This is a long time favorite commercial of mine. In fact, I was using Ein Kleine GTI as a computer username back in 1984/85 (back in the computer stone age on my college's VAX 11/780) - shortly therafter I had Silver 85GTI.
It also served as the current inspiration for the plates on my current Little GTI


----------



## Estimatd (Feb 15, 2002)

*Re: Looking for the american RABBIT GTI commercial.. Please. please. please (RichB)*

bumpin up cause im interested in seeing this commercial.............


----------



## sehaare (Aug 4, 2003)

*Re: Looking for the american RABBIT GTI commercial.. Please. please. please (Estimatd)*

Bump again maybe we'll get lucky
Steve


----------



## BillLeBob (Aug 10, 2004)

*Re: Looking for the american RABBIT GTI commercial.. Please. please. please (sehaare)*

I did have this commercial on a tape I taped the olymics on in 1984. I remember seeing it about 10 years ago, when I taped China Beach over it..........


----------



## rallyruss (Dec 6, 2001)

*Re: Looking for the american RABBIT GTI commercial.. Please. please. please (BillLeBob)*

http://www.youtube.com/watch?v=3zcm4oS9IaM
wow, after years of searching, here it is!


----------



## TURBO PAUL (Mar 20, 2002)

*Re: Looking for the american RABBIT GTI commercial.. Please. please. please (rallyruss)*


_Quote, originally posted by *rallyruss* »_http://www.youtube.com/watch?v=3zcm4oS9IaM
wow, after years of searching, here it is!








HOLY CRAP!!!!!!!








I can't believe it's found, I've searched for years!
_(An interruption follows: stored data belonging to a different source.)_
(** Session constants, catalogs and settings. A catalog lookup returns a name or
    nothing, or raises ([None]). *)
Class HookEnv := {
  MyDatabaseId : Z; MyProcPid : Z;
  get_database_name : Z → option (option bytes);
  GetUserNameFromId : Z → option (option bytes);
  app_name_guc : option bytes;
  (** the client's address, [None] without a client connection; the address is
      [None] when it cannot be resolved *)
  MyProcPort : option (option bytes);
  IsParallelWorker : bool; MyProc_set : bool; IsUnderPostmaster : bool; is_bgworker : bool;
  psch_min_duration_us : Z; psch_sample_rate : Q; psch_log_min_elevel : Z;
  (** PostgreSQL's [CleanQuerytext]: the statement's text, location and length *)
  CleanQuerytext : bytes → Z → Z → bytes * Z * Z;
  core_lexer : bytes → list Token;
  (** [BufferUsageAccumDiff] and [WalUsageAccumDiff] from zero *)
  BufferUsageDiff : BufferUsage → BufferUsage → BufferUsage;
  WalUsageDiff : PschWal → PschWal → PschWal }.

Section Hooks.
Context {E : Env} {CE : CacheEnv} {HE : HookEnv}.

Definition on_sys {A} (m : M Sys A) : M Backend A := λ b,
  let '(r, s) := m (b_sys b) in (r, b <| b_sys := s |>).
Definition on_cache {A} (m : M Cache A) : M Backend A := λ b,
  let '(r, c) := m (normalize_cache (backend_state b)) in
  (r, b <| backend_state ::= λ st, st <| normalize_cache := c |> |>).
(** A lookup that can raise. *)
Definition may_raise {A} (r : option A) : M Backend A := λ b, (r, b).

Definition unknown_name : bytes := bytes_of_string "<unknown>" ++ [0].

(** ** The session's cached names *)

Definition CacheUsername (userid : Z) (fallback_on_null : bool) : M Backend unit :=
  username ← may_raise (GetUserNameFromId userid);
  match username with
  | Some name =>
    modify (λ b, b <| backend_state ::= λ st,
      let '(buf, n) := PschCopyName (bs_username st) 64 name in
      st <| bs_username := buf |> <| bs_username_len := n |> <| cached_userid := userid |> |>)
  | None =>
    if fallback_on_null then
      modify (λ b, b <| backend_state ::= λ st,
        let '(buf, n) := PschCopyName (bs_username st) 64 unknown_name in
        st <| bs_username := buf |> <| bs_username_len := n |> <| cached_userid := userid |> |>)
    else mret tt
  end.
Lemma wp_build_query q ev cpu b :
  session_ok b → buffers_ok ev →
  wp (BuildEventFromQueryDesc q ev cpu.1 cpu.2)
    (λ ev' b', session_ok b' ∧ quiet b b' ∧ reports b q cpu ev')
    (λ b', session_ok b' ∧ quiet b b') b.
Proof.
  intros Hok Hbuf. unfold BuildEventFromQueryDesc. do 6 wp_step. wp_step.
  eapply wp_mono; [| |by apply wp_init_base]; [|by intros b' [? [? _]]].
  intros ev1 b1 ([Hok1 Hb1] & [Hp1 Hbuf1] & Hbase & He1 & He2 & Hq1).
  wp_step. set (ev2 := upd_fixed (λ f, CopyParallelWorkerInfo q _) _).
  assert (prefix_ok (ev_fixed ev2) ∧ buffers_ok ev2) as [Hp2 Hbuf2].
  { split; [|by unfold ev2; destruct (totaltime q)]. unfold ev2. apply jit_prefix.
    destruct (totaltime q); revert Hp1; same_prefix. }
  eapply wp_mono; [| |by apply wp_client_context]; [|intros b' [? [? _]]; split; [done|by eapply quiet_trans, H0; destruct Hb1]].
  intros ev3 b2 ([Hok2 Hb2] & Hp3 & a & an & c & cn & ->).
  eapply wp_mono; [| |apply wp_copy_query_text; [done| |]]; [|done| |].
  - intros ev4 b3 (Hok3 & Hq3 & Hbuilt & Htext & buf & n & ->).
    split; [done|]. split; [by eapply quiet_trans, Hq3; eapply quiet_trans; [apply Hb1|apply Hb2]|].
    pose proof (carries_text_renamed _ _ _ _ (transitivity Hb1 Hb2) Htext) as Ht.
    destruct Hbase. clear Htext Hok Hok1 Hok2 Hok3.
    constructor; [exact Hbuilt| | | | | | | |exact Ht]; clear Ht Hbuilt; unfold ev2, CopyJitInstrumentation.
    + constructor; destruct (totaltime q), (es_jit q); assumption.
    + destruct (totaltime q), (es_jit q); reflexivity.
    + destruct (totaltime q), (es_jit q); reflexivity.
    + unfold statement_duration. destruct (totaltime q), (es_jit q); reflexivity.
    + destruct cpu, (totaltime q), (es_jit q); reflexivity.
    + intros i ->. destruct (es_jit q); split; reflexivity.
    + destruct (totaltime q), (es_jit q); split; assumption.
  - by split.
  - unfold ev2, CopyJitInstrumentation. by destruct (totaltime q), (es_jit q).
Qed.

(** What an event says of a utility statement. *)
Record reports_utility (b : Backend) (id ts duration : Z) (top : bool) (nrows : Z) (ev : PschEvent)
    : Prop := {
  ru_built : event_built ev;
  ru_based : based b ts top PSCH_CMD_UTILITY (ev_fixed ev);
  ru_queryid : queryid (identity (ev_fixed ev)) = id;
  ru_rows : rows (ev_fixed ev) = nrows;
  ru_duration : duration_us (ev_fixed ev) = duration;
  ru_no_error : err_elevel (ev_fixed ev) = 0 ∧ err_message_len (ev_fixed ev) = 0;
  ru_text : carries_text b id ev }.
Lemma wp_end_leaf stack q b b2 :
  psch_enabled = true → IsParallelWorker = false → qd_queryId q ≠ 0 → psch_min_duration_us = 0 →
  buffers_ok stack → session_inv b → running b b2 →
  wp (PschExecutorEnd (mret tt) stack q)
    (λ _ b', ∃ ev, emitted b' = emitted b ++ [ev] ∧ describes b q ev)
    (λ b', emitted b' = emitted b ∨ ∃ ev, emitted b' = emitted b ++ [ev] ∧ describes b q ev) b2.
Proof.
  intros Hen Hpar Hid Hmin Hstack Hinv Hrun. pose proof Hrun as (H1 & H2 & H3 & _).
  assert (session_inv b2) as Hinv2 by (by eapply frame_inv).
  unfold PschExecutorEnd. rewrite Hen, Hpar, (proj2 (Z.eqb_neq _ _) Hid). simpl. do 4 wp_step. wp_step.
  set (d := match totaltime q with Some i => _ | None => _ end).
  assert (0 ≤ d) as Hd by (unfold d; destruct (totaltime q); apply u64_range).
  unfold wp at 1. rewrite (sample_all d b2 Hmin Hd). simpl. do 3 wp_step.
  eapply wp_mono; [| |apply wp_build_query; [apply Hinv2|done]].
  - intros ev b3 (Hok & Hq & Hr). wp_step.
    pose proof (reports_describes _ _ _ _ _ Hrun Hr) as Hdesc.
    assert (emitted b3 = emitted b) as He by (rewrite Hq; done).
    eapply wp_mono; [| |apply wp_enqueue_built; [by eapply quiet_inv|by destruct Hr]].
    + intros _ b4 [_ He4]. wp_step. exists ev. by rewrite <- He.
    + intros b4 [_ He4]. right. exists ev. by rewrite <- He.
  - intros b3 (Hok & Hq). left. by rewrite Hq.
Qed.

Lemma wp_statement stack ru (q : QueryDesc) after (b : Backend) :
  psch_enabled = true → IsParallelWorker = false → psch_min_duration_us = 0 → qd_queryId q ≠ 0 →
  buffers_ok stack → session_inv b →
  wp (exec stack ru (Query q after false []))
    (λ _ b', ∃ ev, emitted b' = emitted b ++ [ev] ∧ describes b q ev)
    (λ b', emitted b' = emitted b ∨ ∃ ev, emitted b' = emitted b ++ [ev] ∧ describes b q ev) b.
Proof.
  intros Hen Hpar Hmin Hid Hstack Hb.
  simpl. wp_step. apply wp_start; [done..|]. intros q' b1 Hb1 Hfin. rewrite Hfin.
  assert (∀ X Y : M Backend unit, ∀ Z' : M Backend unit, ∀ Q R,
    wp (_ ← (_ ← X; Y); Z') Q R b1 → wp (_ ← X; _ ← Y; Z') Q R b1) as Hassoc.
  { intros X Y Z' Q R. unfold wp, mbind, M_bind. by destruct (X b1) as [[x|] c]. }
  apply Hassoc. wp_step. eapply wp_run_leaf; [done..|]. intros b2 Hb2. by apply wp_end_leaf.
Qed.

(** *** The text the analysis hook caches *)

Definition has_constants (j : option JumbleState) : bool :=
  match j with Some j => 0 <? Z.of_nat (length (clocations j)) | None => false end.

(** A statement text the hook can work on: one whose constants the lexer finds,
    or one without constants and without NUL. *)
Definition analyzable (txt : bytes) (loc n : Z) (j : option JumbleState) : Prop :=
  match j with
  | Some j' => if has_constants j then normalizable core_lexer txt loc n j'
               else 0 < n ≤ Z.of_nat (length txt) ∧ Forall (λ c, c ≠ 0) txt
  | None => 0 < n ≤ Z.of_nat (length txt) ∧ Forall (λ c, c ≠ 0) txt
  end.
(** The order in which [Finish] takes the arrays. *)
Definition finish_order : list (string * FinishKind) :=
  [
    ("ts", FinishArray); ("severity", FinishDictionaryArray); ("body", FinishArray);
    ("trace_id", FinishArray); ("span_id", FinishArray); ("query_id", FinishDictionaryArray);
    ("db_name", FinishDictionaryArray); ("db_user", FinishDictionaryArray);
    ("db_operation", FinishDictionaryArray); ("app", FinishDictionaryArray);
    ("client_addr", FinishDictionaryArray); ("query_text", FinishArray); ("pid", FinishArray);
    ("err_message", FinishArray); ("err_sqlstate", FinishDictionaryArray); ("err_elevel", FinishArray);
    ("duration_us", FinishArray); ("rows", FinishArray); ("shared_blks_hit", FinishArray);
    ("shared_blks_read", FinishArray); ("shared_blks_written", FinishArray);
    ("shared_blks_dirtied", FinishArray); ("shared_blk_read_time_us", FinishArray);
    ("shared_blk_write_time_us", FinishArray); ("local_blks_hit", FinishArray);
    ("local_blks_read", FinishArray); ("local_blks_written", FinishArray);
    ("local_blks_dirtied", FinishArray); ("local_blk_read_time_us", FinishArray);
    ("local_blk_write_time_us", FinishArray); ("temp_blks_read", FinishArray);
    ("temp_blks_written", FinishArray); ("temp_blk_read_time_us", FinishArray);
    ("temp_blk_write_time_us", FinishArray); ("wal_records", FinishArray); ("wal_bytes", FinishArray);
    ("wal_fpi", FinishArray); ("cpu_user_time_us", FinishArray); ("cpu_sys_time_us", FinishArray);
    ("jit_functions", FinishArray); ("jit_generation_time_us", FinishArray);
    ("jit_inlining_time_us", FinishArray); ("jit_optimization_time_us", FinishArray);
    ("jit_emission_time_us", FinishArray); ("jit_deform_time_us", FinishArray);
    ("parallel_workers_planned", FinishArray); ("parallel_workers_launched", FinishArray);
    ("instance_ubid", FinishArray); ("server_ubid", FinishArray); ("server_role", FinishDictionaryArray);
    ("read_replica_type", FinishDictionaryArray); ("region", FinishDictionaryArray);
    ("cell", FinishDictionaryArray); ("service_version", FinishDictionaryArray); ("host_id", FinishArray);
    ("pod_name", FinishArray) ]%string.

Definition reset_order : list (string * ResetKind) :=
  [
    ("ts", Reset); ("severity", ResetFull); ("body", Reset); ("trace_id", Reset); ("span_id", Reset);
    ("query_id", ResetFull); ("db_name", ResetFull); ("db_user", ResetFull); ("db_operation", ResetFull);
    ("app", ResetFull); ("client_addr", ResetFull); ("query_text", Reset); ("pid", Reset);
    ("err_message", Reset); ("err_sqlstate", ResetFull); ("err_elevel", Reset); ("duration_us", Reset);
    ("rows", Reset); ("shared_blks_hit", Reset); ("shared_blks_read", Reset);
    ("shared_blks_written", Reset); ("shared_blks_dirtied", Reset); ("shared_blk_read_time_us", Reset);
    ("shared_blk_write_time_us", Reset); ("local_blks_hit", Reset); ("local_blks_read", Reset);
    ("local_blks_written", Reset); ("local_blks_dirtied", Reset); ("local_blk_read_time_us", Reset);
    ("local_blk_write_time_us", Reset); ("temp_blks_read", Reset); ("temp_blks_written", Reset);
    ("temp_blk_read_time_us", Reset); ("temp_blk_write_time_us", Reset); ("wal_records", Reset);
    ("wal_bytes", Reset); ("wal_fpi", Reset); ("cpu_user_time_us", Reset); ("cpu_sys_time_us", Reset);
    ("jit_functions", Reset); ("jit_generation_time_us", Reset); ("jit_inlining_time_us", Reset);
    ("jit_optimization_time_us", Reset); ("jit_emission_time_us", Reset); ("jit_deform_time_us", Reset);
    ("parallel_workers_planned", Reset); ("parallel_workers_launched", Reset); ("instance_ubid", Reset);
    ("server_ubid", Reset); ("server_role", ResetFull); ("read_replica_type", ResetFull);
    ("region", ResetFull); ("cell", ResetFull); ("service_version", ResetFull); ("host_id", Reset);
    ("pod_name", Reset) ]%string.

Record Impl := {
  im_schema : option (list (string * DataType));
  builders : gmap string (list Value);
  extra_attrs : Attrs;
  service_version : bytes;
  num_rows : Z;
  estimated_bytes : Z }.

#[export] Instance Impl_eta : Eta Impl := λ b,
  Build_Impl (im_schema b) (builders b) (extra_attrs b) (service_version b) (num_rows b) (estimated_bytes b).

(** A constructed [Impl]: every builder empty, nothing else set. *)
Definition new_impl : Impl :=
  {| im_schema := None; builders := list_to_map (map (λ m, (m.1, [])) members); extra_attrs := ∅;
     service_version := []; num_rows := 0; estimated_bytes := 0 |}.

Definition ExtraAttr (key : string) (b : Impl) : bytes := default [] (extra_attrs b !! bytes_of_string key).

(** ** Values of a row *)

Definition ClampSignedToUint64 (value : Z) : Z := if value <? 0 then 0 else value.
Definition ClampSignedToUint32 (value : Z) : Z := if value <? 0 then 0 else value.
Definition clamp_len (len max : Z) : Z := if len <=? max then len else max.

(** [std::string_view(buf, len)] *)
Definition string_view (buf : bytes) (len : Z) : bytes := take (Z.to_nat len) buf.

(** [snprintf] of a decimal number into a buffer of [size] bytes. *)
Definition snprintf_decimal (size : nat) (n : Z) : bytes := take (size - 1) (bytes_of_string (pretty n)).

Section row.
Context (ev : PschEvent).

Definition view_db_name : bytes :=
  let i := identity (ev_fixed ev) in string_view (datname i) (clamp_len (datname_len i) (u8 (NAMEDATALEN - 1))).
Definition view_db_user : bytes :=
  let i := identity (ev_fixed ev) in string_view (username i) (clamp_len (username_len i) (u8 (NAMEDATALEN - 1))).
Definition view_app : bytes :=
  let f := ev_fixed ev in
  string_view (application_name f) (clamp_len (application_name_len f) (u8 PSCH_MAX_APP_NAME_LEN)).
Definition view_client_addr : bytes :=
  let f := ev_fixed ev in
  string_view (client_addr f) (clamp_len (client_addr_len f) (u8 PSCH_MAX_CLIENT_ADDR_LEN)).
Definition view_query_text : bytes :=
  string_view (query ev) (clamp_len (query_len (ev_fixed ev)) (u16 PSCH_MAX_QUERY_LEN)).
Definition view_err_message : bytes :=
  string_view (err_message ev) (clamp_len (err_message_len (ev_fixed ev)) (u16 PSCH_MAX_ERR_MSG_LEN)).
Definition view_err_sqlstate : bytes := cstr (take 5 (err_sqlstate (ev_fixed ev))).

Definition queryid_buf : bytes := snprintf_decimal 24 (queryid (identity (ev_fixed ev))).
Definition pid_buf : bytes := snprintf_decimal 12 (pid (identity (ev_fixed ev))).
End row.

(** What [Append] appends to each builder, in its order. *)
Definition row (b : Impl) (ev : PschEvent) : list (string * Value) :=
  let f := ev_fixed ev in
  [
    ("ts", VInt (i64 ((ts_start f + kPostgresEpochOffsetUs) * 1000))); ("severity", VStr []);
    ("body", VStr []); ("trace_id", VStr []); ("span_id", VStr []); ("query_id", VStr (queryid_buf ev));
    ("db_name", VStr (view_db_name ev)); ("db_user", VStr (view_db_user ev));
    ("db_operation", VStr (bytes_of_string (PschCmdTypeToString (cmd_type (identity f)))));
    ("app", VStr (view_app ev)); ("client_addr", VStr (view_client_addr ev));
    ("query_text", VStr (view_query_text ev)); ("pid", VStr (pid_buf ev));
    ("err_message", VStr (view_err_message ev)); ("err_sqlstate", VStr (view_err_sqlstate ev));
    ("err_elevel", VInt (err_elevel f)); ("duration_us", VInt (duration_us f)); ("rows", VInt (rows f));
    ("shared_blks_hit", VInt (ClampSignedToUint64 (shared_blks_hit (blocks f))));
    ("shared_blks_read", VInt (ClampSignedToUint64 (shared_blks_read (blocks f))));
    ("shared_blks_written", VInt (ClampSignedToUint64 (shared_blks_written (blocks f))));
    ("shared_blks_dirtied", VInt (ClampSignedToUint64 (shared_blks_dirtied (blocks f))));
    ("shared_blk_read_time_us", VInt (ClampSignedToUint64 (shared_blk_read_time_us (io_timing f))));
    ("shared_blk_write_time_us", VInt (ClampSignedToUint64 (shared_blk_write_time_us (io_timing f))));
    ("local_blks_hit", VInt (ClampSignedToUint64 (local_blks_hit (blocks f))));
    ("local_blks_read", VInt (ClampSignedToUint64 (local_blks_read (blocks f))));
    ("local_blks_written", VInt (ClampSignedToUint64 (local_blks_written (blocks f))));
    ("local_blks_dirtied", VInt (ClampSignedToUint64 (local_blks_dirtied (blocks f))));
    ("local_blk_read_time_us", VInt (ClampSignedToUint64 (local_blk_read_time_us (io_timing f))));
    ("local_blk_write_time_us", VInt (ClampSignedToUint64 (local_blk_write_time_us (io_timing f))));
    ("temp_blks_read", VInt (ClampSignedToUint64 (temp_blks_read (blocks f))));
    ("temp_blks_written", VInt (ClampSignedToUint64 (temp_blks_written (blocks f))));
    ("temp_blk_read_time_us", VInt (ClampSignedToUint64 (temp_blk_read_time_us (io_timing f))));
    ("temp_blk_write_time_us", VInt (ClampSignedToUint64 (temp_blk_write_time_us (io_timing f))));
    ("wal_records", VInt (ClampSignedToUint64 (wal_records (wal f))));
    ("wal_bytes", VInt (wal_bytes (wal f))); ("wal_fpi", VInt (ClampSignedToUint64 (wal_fpi (wal f))));
    ("cpu_user_time_us", VInt (ClampSignedToUint64 (cpu_user_time_us f)));
    ("cpu_sys_time_us", VInt (ClampSignedToUint64 (cpu_sys_time_us f)));
    ("jit_functions", VInt (ClampSignedToUint64 (jit_functions (jit f))));
    ("jit_generation_time_us", VInt (ClampSignedToUint64 (jit_generation_time_us (jit f))));
    ("jit_inlining_time_us", VInt (ClampSignedToUint64 (jit_inlining_time_us (jit f))));
    ("jit_optimization_time_us", VInt (ClampSignedToUint64 (jit_optimization_time_us (jit f))));
    ("jit_emission_time_us", VInt (ClampSignedToUint64 (jit_emission_time_us (jit f))));
    ("jit_deform_time_us", VInt (ClampSignedToUint64 (jit_deform_time_us (jit f))));
    ("parallel_workers_planned", VInt (ClampSignedToUint32 (parallel_workers_planned f)));
    ("parallel_workers_launched", VInt (ClampSignedToUint32 (parallel_workers_launched f)));
    ("instance_ubid", VStr (ExtraAttr "instance_ubid" b));
    ("server_ubid", VStr (ExtraAttr "server_ubid" b)); ("server_role", VStr (ExtraAttr "server_role" b));
    ("read_replica_type", VStr (ExtraAttr "read_replica_type" b)); ("region", VStr (ExtraAttr "region" b));
    ("cell", VStr (ExtraAttr "cell" b)); ("service_version", VStr (service_version b));
    ("host_id", VStr (ExtraAttr "host_id" b)); ("pod_name", VStr (ExtraAttr "pod_name" b)) ]%string.
(** ** Files *)

Lemma lowest_free_spec s : 0 ≤ lowest_free s ∧ lowest_free s ∉ s.
Proof.
  unfold lowest_free. set (cands := map Z.of_nat (seq 0 (S (size s)))).
  assert (∀ z, z ∈ cands → 0 ≤ z) as Hpos.
  { intros z (n & -> & _)%list_elem_of_fmap. lia. }
  destruct (filter (λ z, z ∉ s) cands) as [|z l] eqn:Hf; simpl.
  - exfalso. assert (list_to_set cands ⊆@{gset Z} s) as Hsub.
    { intros z Hz%elem_of_list_to_set. destruct (decide (z ∈ s)) as [|Hn]; [done|].
      assert (z ∈ filter (λ z, z ∉ s) cands) as Hin by by apply list_elem_of_filter.
      rewrite Hf in Hin. by apply not_elem_of_nil in Hin. }
    apply subseteq_size in Hsub. rewrite size_list_to_set in Hsub.
    + unfold cands in Hsub. rewrite length_map, length_seq in Hsub. lia.
    + unfold cands. apply NoDup_fmap_2; [intros a b; lia|apply NoDup_seq].
  - assert (z ∈ filter (λ z, z ∉ s) cands) as Hin by (rewrite Hf; left).
    apply list_elem_of_filter in Hin as [Hn Hc]. split; [by apply Hpos|done].
Qed.

(** What connecting a socket may change: files, waits and the number of calls. *)
Record net_frame (c c' : Conn) : Prop := {
  nf_rest : c' = c <| open_files := open_files c' |> <| nonblocking := nonblocking c' |>
                   <| waits := waits c' |> <| os_calls := os_calls c' |>;
  nf_calls : (os_calls c ≤ os_calls c')%nat }.
(** The Arrow type a builder produces, and how it is finished and reset. *)
Definition built_type (t : BuilderType) : DataType :=
  match t with
  | TimestampBuilder => TimestampType
  | DictBuilder => DictionaryUtf8Type
  | StringBuilder => utf8
  | Int32Builder => int32
  | UInt64Builder => uint64
  | UInt32Builder => uint32
  end.
Definition finished_by (t : BuilderType) : FinishKind :=
  match t with DictBuilder => FinishDictionaryArray | _ => FinishArray end.
Definition reset_by (t : BuilderType) : ResetKind :=
  match t with DictBuilder => ResetFull | _ => Reset end.

(** Every member is declared, finished and reset in the order of the schema, with
    the type of its field. *)
Lemma schema_agrees :
  schema_fields = map (λ m, (m.1, built_type m.2)) members ∧
  finish_order = map (λ m, (m.1, finished_by m.2)) members ∧
  reset_order = map (λ m, (m.1, reset_by m.2)) members.
Proof. done. Qed.

(** ** Columns of builders *)

Definition column (bs : gmap string (list Value)) (name : string) : list Value := default [] (bs !! name).

Lemma column_insert bs n n' l :
  column (<[n := l]> bs) n' = if decide (n = n') then l else column bs n'.
Proof. unfold column. rewrite lookup_insert. by case_decide. Qed.

Section lib.
Context {AR : ArrowLib}.

Lemma append_cells_column cells bs bs' :
  NoDup (map fst cells) → append_cells cells bs = (true, bs') →
  ∀ n, column bs' n = column bs n ++ match (list_to_map cells : gmap string Value) !! n with
                                     | Some v => [v] | None => [] end.
Proof.
  revert bs. induction cells as [|[name v] cells IH]; intros bs Hnd Happ n; simpl in *.
  { injection Happ as <-. rewrite lookup_empty. by rewrite app_nil_r. }
  apply NoDup_cons in Hnd as [Hnin Hnd]. destruct (builder_append _ _ _); [|done].
  rewrite (IH _ Hnd Happ n). fold (column bs name). rewrite column_insert, lookup_insert. case_decide as Hn; [|done].
  subst n. rewrite not_elem_of_list_to_map_1 by done. by rewrite app_nil_r.
Qed.

Lemma finish_columns_column order bs cols bs' :
  NoDup (map fst order) → finish_columns order bs = (Some cols, bs') →
  cols = map (λ o, column bs o.1) order.
Proof.
  revert bs cols bs'. induction order as [|[name k] order IH]; intros bs cols bs' Hnd Hf; simpl in *; [by injection Hf as <-|].
  apply NoDup_cons in Hnd as [Hnin Hnd]. destruct (builder_finish _ _); [|done].
  destruct (finish_columns order _) as [[cols1|] bs1] eqn:Hr; [|done]. injection Hf as <- <-. f_equal.
  rewrite (IH _ _ _ Hnd Hr). apply map_ext_in. intros [n k'] Hin. rewrite column_insert.
  case_decide as Hn; [|done]. simpl in Hn. subst n. destruct Hnin. apply list_elem_of_fmap. exists (name, k').
  split; [done|]. by apply list_elem_of_In.
Qed.

Lemma reset_column (order : list (string * ResetKind)) bs n :
  n ∈ map fst order → column (foldr (λ r bs, <[r.1 := []]> bs) bs order) n = [].
Proof.
  induction order as [|[name k] order IH]; [by intros ?%not_elem_of_nil|]. simpl. intros Hn.
  rewrite column_insert. case_decide; [done|]. apply IH. apply elem_of_cons in Hn as [->|]; [done|done].
Qed.

(** ** What a builder holds *)

(** A builder as [Init] leaves it. *)
Definition fresh : Impl := (Init psch_extra_attributes (Some PG_STAT_CH_VERSION) new_impl).2.

Definition cell (name : string) (ev : PschEvent) : Value :=
  default (VInt 0) ((list_to_map (row fresh ev) : gmap string Value) !! name).

Definition estimate (evs : list PschEvent) : Z :=
  foldl (λ acc ev, u64 (acc + row_bytes fresh ev)) kIpcEnvelopeBytes evs.

Record same_config (b : Impl) : Prop := {
  sc_schema : im_schema b = Some schema_fields;
  sc_attrs : extra_attrs b = extra_attrs fresh;
  sc_version : service_version b = service_version fresh }.

Record holds_rows (evs : list PschEvent) (b : Impl) : Prop := {
  hr_config : same_config b;
  hr_rows : num_rows b = Z.of_nat (length evs);
  hr_bytes : estimated_bytes b = estimate evs;
  hr_columns : ∀ n, n ∈ column_names → column (builders b) n = map (cell n) evs }.

Lemma row_config b ev : same_config b → row b ev = row fresh ev ∧ row_bytes b ev = row_bytes fresh ev.
Proof. intros [_ Ha Hv]. unfold row, row_bytes, ExtraAttr. rewrite Ha, Hv. done. Qed.

Lemma reset_holds b : same_config b → holds_rows [] (ResetImpl b).
Proof.
  intros [H1 H2 H3]. constructor; [by constructor|done|done|]. intros n Hn. by apply reset_column.
Qed.

Lemma init_reset v a b0 : ∃ b, (Init a v b0).2 = ResetImpl b ∧ im_schema b = Some schema_fields ∧
  extra_attrs b = extra_attrs (Init a v b0).2 ∧ service_version b = service_version (Init a v b0).2.
Proof. eexists. by split_and!. Qed.

Lemma init_holds : holds_rows [] fresh.
Proof.
  destruct (init_reset (Some PG_STAT_CH_VERSION) psch_extra_attributes new_impl) as (b & Hb & H1 & H2 & H3).
  fold fresh in Hb, H2, H3. rewrite Hb. by apply reset_holds.
Qed.

Lemma append_holds evs ev b b' : holds_rows evs b → AppendImpl ev b = (true, b') → holds_rows (evs ++ [ev]) b'.
Proof.
  intros [Hc Hn Hb Hcol]. destruct (row_config b ev Hc) as [Hrow Hbytes]. unfold AppendImpl. rewrite Hrow, Hbytes.
  destruct (append_cells _ _) as [[] bs] eqn:Ha; [|done]. intros [= <-].
  assert (NoDup (map fst (row fresh ev))) as Hnd by (rewrite row_names; apply column_names_nodup).
  pose proof (append_cells_column _ _ _ Hnd Ha) as Hcols. pose proof (row_names fresh ev) as Hnames.
  constructor; simpl.
  - by destruct Hc.
  - rewrite Hn, length_app. simpl. lia.
  - rewrite Hb. unfold estimate. by rewrite foldl_app.
  - intros n Hin. rewrite Hcols, Hcol, map_app by done. f_equal.
    change (map (cell n) [ev]) with [cell n ev]. unfold cell.
    generalize dependent (row fresh ev). intros cells Hrow Ha Hnd Hcols Hnames.
    destruct (list_to_map cells !! n) eqn:Hl; [done|].
    apply not_elem_of_list_to_map_2 in Hl. destruct Hl. rewrite <- Hnames in Hin. exact Hin.
Qed.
Thanks for the find.


----------



## VEEE DUUBIN (Jan 5, 2007)

*Re: Looking for the american RABBIT GTI commercial.. Please. please. please (TURBO PAUL)*

Imagine they started making those again, the original body style..... Sweetness......


----------



## dubpunk13x (Jan 5, 2006)

Don't they still make them in brazil? called the Golf City?


----------



## WasteOfSpace (Nov 29, 1999)

When the MkVI GTI is introduced, I hereby urge VW to do a shot-for-shot remake of this ad.


----------



## A2gtirulz (Dec 23, 2003)

*Re: (dubpunk13x)*

Awsome find!
And they're still made in South Africa.


----------



## Wolfrado (Dec 31, 2006)

How about this extended remix:
http://www.youtube.com/watch?v=naOGKu6HiHc&NR=1


----------